• [Task description]:
Report every line of the listing below in which the string "Unresolved" occurs.

• [Material for this task]:
· · · · ·
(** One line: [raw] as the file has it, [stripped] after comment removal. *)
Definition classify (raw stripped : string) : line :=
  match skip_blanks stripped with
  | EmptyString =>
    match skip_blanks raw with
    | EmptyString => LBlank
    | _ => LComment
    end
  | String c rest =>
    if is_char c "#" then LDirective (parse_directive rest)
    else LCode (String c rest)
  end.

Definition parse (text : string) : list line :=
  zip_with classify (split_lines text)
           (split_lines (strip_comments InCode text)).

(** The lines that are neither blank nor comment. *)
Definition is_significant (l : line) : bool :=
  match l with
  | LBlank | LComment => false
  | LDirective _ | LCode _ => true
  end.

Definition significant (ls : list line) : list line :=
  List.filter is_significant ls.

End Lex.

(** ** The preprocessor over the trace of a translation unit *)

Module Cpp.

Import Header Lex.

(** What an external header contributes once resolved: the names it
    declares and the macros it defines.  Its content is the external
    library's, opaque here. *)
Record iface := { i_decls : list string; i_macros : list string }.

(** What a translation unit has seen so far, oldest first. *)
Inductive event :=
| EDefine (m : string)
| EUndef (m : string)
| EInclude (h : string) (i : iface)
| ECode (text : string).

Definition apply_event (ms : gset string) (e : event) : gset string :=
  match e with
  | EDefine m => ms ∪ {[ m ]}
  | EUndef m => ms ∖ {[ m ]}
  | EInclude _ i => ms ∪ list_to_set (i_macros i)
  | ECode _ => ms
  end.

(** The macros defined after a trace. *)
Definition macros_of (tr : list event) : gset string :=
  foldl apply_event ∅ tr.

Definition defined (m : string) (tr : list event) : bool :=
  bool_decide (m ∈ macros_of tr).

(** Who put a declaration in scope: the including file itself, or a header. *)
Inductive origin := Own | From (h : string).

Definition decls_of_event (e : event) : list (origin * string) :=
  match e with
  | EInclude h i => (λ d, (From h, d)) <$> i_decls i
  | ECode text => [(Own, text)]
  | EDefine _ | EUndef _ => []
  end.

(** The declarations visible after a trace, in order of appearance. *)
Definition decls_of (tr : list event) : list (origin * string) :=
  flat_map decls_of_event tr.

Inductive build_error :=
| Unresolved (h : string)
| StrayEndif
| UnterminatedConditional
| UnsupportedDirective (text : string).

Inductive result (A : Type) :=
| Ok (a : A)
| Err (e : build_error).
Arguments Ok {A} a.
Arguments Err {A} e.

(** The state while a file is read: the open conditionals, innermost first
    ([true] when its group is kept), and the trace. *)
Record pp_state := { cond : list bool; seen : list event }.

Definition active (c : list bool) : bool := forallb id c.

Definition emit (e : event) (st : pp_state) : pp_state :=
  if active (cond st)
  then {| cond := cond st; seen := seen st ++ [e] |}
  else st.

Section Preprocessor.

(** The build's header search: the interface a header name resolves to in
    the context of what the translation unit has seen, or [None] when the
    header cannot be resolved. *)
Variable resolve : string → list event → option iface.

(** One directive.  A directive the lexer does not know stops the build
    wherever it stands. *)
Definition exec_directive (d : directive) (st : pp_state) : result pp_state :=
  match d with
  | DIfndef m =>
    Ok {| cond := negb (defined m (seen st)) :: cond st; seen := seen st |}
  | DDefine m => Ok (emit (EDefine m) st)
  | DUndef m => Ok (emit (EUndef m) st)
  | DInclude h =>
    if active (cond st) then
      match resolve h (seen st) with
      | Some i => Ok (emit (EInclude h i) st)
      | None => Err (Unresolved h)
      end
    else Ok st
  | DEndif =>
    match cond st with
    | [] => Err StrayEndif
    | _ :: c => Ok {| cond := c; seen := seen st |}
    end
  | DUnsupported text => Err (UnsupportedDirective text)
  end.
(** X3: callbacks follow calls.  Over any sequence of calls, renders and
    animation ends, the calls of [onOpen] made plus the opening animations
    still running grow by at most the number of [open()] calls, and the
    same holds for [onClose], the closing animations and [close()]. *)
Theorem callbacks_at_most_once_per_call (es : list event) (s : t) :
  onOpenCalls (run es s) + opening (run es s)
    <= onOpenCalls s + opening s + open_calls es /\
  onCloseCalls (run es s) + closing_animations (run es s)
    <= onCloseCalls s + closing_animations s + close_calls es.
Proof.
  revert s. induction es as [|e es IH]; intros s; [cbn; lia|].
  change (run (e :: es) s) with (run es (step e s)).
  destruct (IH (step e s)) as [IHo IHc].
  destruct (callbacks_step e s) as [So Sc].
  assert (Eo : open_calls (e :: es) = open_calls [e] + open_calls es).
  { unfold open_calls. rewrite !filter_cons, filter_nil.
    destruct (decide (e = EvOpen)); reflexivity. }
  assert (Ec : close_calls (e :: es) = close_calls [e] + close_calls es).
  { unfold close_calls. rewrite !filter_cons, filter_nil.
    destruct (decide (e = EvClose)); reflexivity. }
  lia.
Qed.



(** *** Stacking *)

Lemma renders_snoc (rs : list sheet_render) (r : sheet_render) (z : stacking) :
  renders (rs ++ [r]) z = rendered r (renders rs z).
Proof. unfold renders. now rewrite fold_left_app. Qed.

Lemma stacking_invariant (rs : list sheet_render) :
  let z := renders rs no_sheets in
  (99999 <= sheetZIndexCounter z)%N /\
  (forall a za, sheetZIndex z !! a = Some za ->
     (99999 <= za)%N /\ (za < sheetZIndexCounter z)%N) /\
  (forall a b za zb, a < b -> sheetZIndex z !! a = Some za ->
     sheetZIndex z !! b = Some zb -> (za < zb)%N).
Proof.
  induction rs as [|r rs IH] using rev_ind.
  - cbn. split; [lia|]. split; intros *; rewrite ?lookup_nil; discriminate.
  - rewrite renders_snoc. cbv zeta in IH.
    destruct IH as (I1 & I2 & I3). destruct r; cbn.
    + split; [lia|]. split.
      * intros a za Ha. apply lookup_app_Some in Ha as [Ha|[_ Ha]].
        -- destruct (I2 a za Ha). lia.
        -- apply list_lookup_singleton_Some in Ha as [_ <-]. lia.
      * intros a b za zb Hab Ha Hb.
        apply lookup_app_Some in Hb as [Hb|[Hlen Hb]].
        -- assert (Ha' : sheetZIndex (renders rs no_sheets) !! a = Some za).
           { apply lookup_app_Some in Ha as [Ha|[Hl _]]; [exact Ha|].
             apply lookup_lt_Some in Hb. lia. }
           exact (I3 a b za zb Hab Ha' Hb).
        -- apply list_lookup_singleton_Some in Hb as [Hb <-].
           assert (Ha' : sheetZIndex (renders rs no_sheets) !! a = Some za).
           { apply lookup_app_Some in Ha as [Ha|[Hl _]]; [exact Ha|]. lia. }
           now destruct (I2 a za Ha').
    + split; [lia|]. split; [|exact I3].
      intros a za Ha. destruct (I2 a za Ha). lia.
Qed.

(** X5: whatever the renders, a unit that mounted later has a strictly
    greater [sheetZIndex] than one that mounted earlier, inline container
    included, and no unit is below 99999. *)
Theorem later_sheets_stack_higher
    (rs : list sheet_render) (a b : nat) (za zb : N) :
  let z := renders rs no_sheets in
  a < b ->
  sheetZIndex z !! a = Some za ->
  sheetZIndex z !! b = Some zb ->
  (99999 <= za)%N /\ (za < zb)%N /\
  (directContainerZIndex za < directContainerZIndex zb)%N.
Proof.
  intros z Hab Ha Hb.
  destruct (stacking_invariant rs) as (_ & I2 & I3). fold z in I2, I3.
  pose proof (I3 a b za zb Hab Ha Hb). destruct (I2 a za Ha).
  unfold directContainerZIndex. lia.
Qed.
· · · · ·
• [Response box]:
| Unresolved (h : string)
      | None => Err (Unresolved h)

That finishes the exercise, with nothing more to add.